Dataset entries:

──────

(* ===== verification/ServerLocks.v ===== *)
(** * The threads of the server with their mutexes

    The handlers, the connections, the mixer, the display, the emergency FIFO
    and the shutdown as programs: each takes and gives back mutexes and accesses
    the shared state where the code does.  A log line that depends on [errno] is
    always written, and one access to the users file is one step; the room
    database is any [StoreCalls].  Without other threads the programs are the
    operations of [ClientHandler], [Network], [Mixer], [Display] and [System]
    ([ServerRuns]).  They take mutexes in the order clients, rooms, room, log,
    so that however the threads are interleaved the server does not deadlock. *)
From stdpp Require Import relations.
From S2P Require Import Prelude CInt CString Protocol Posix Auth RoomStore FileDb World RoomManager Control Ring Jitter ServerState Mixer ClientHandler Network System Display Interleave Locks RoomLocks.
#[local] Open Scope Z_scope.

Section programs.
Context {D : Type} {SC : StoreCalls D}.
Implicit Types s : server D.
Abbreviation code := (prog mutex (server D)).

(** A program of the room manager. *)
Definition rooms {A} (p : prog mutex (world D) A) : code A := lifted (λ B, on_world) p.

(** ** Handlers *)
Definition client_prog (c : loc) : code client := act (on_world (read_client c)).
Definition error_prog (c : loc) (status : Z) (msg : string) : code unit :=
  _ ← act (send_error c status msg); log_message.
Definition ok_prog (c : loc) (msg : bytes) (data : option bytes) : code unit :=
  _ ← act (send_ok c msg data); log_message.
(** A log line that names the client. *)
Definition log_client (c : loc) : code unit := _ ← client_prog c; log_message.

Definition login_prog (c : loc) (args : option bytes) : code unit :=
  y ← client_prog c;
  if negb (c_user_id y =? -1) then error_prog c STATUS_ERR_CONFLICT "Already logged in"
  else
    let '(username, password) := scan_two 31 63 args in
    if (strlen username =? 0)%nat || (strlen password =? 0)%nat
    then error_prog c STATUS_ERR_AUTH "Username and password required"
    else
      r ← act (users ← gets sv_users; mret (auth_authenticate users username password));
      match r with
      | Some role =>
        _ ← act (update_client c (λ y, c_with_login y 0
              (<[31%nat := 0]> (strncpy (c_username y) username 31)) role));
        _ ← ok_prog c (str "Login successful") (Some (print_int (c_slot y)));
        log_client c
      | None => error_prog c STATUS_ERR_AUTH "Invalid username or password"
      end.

──────

» Aim of the task:
Looking over the entries above, how many lines contain the string "unit"? State the number and nothing else.

» Written answer:
4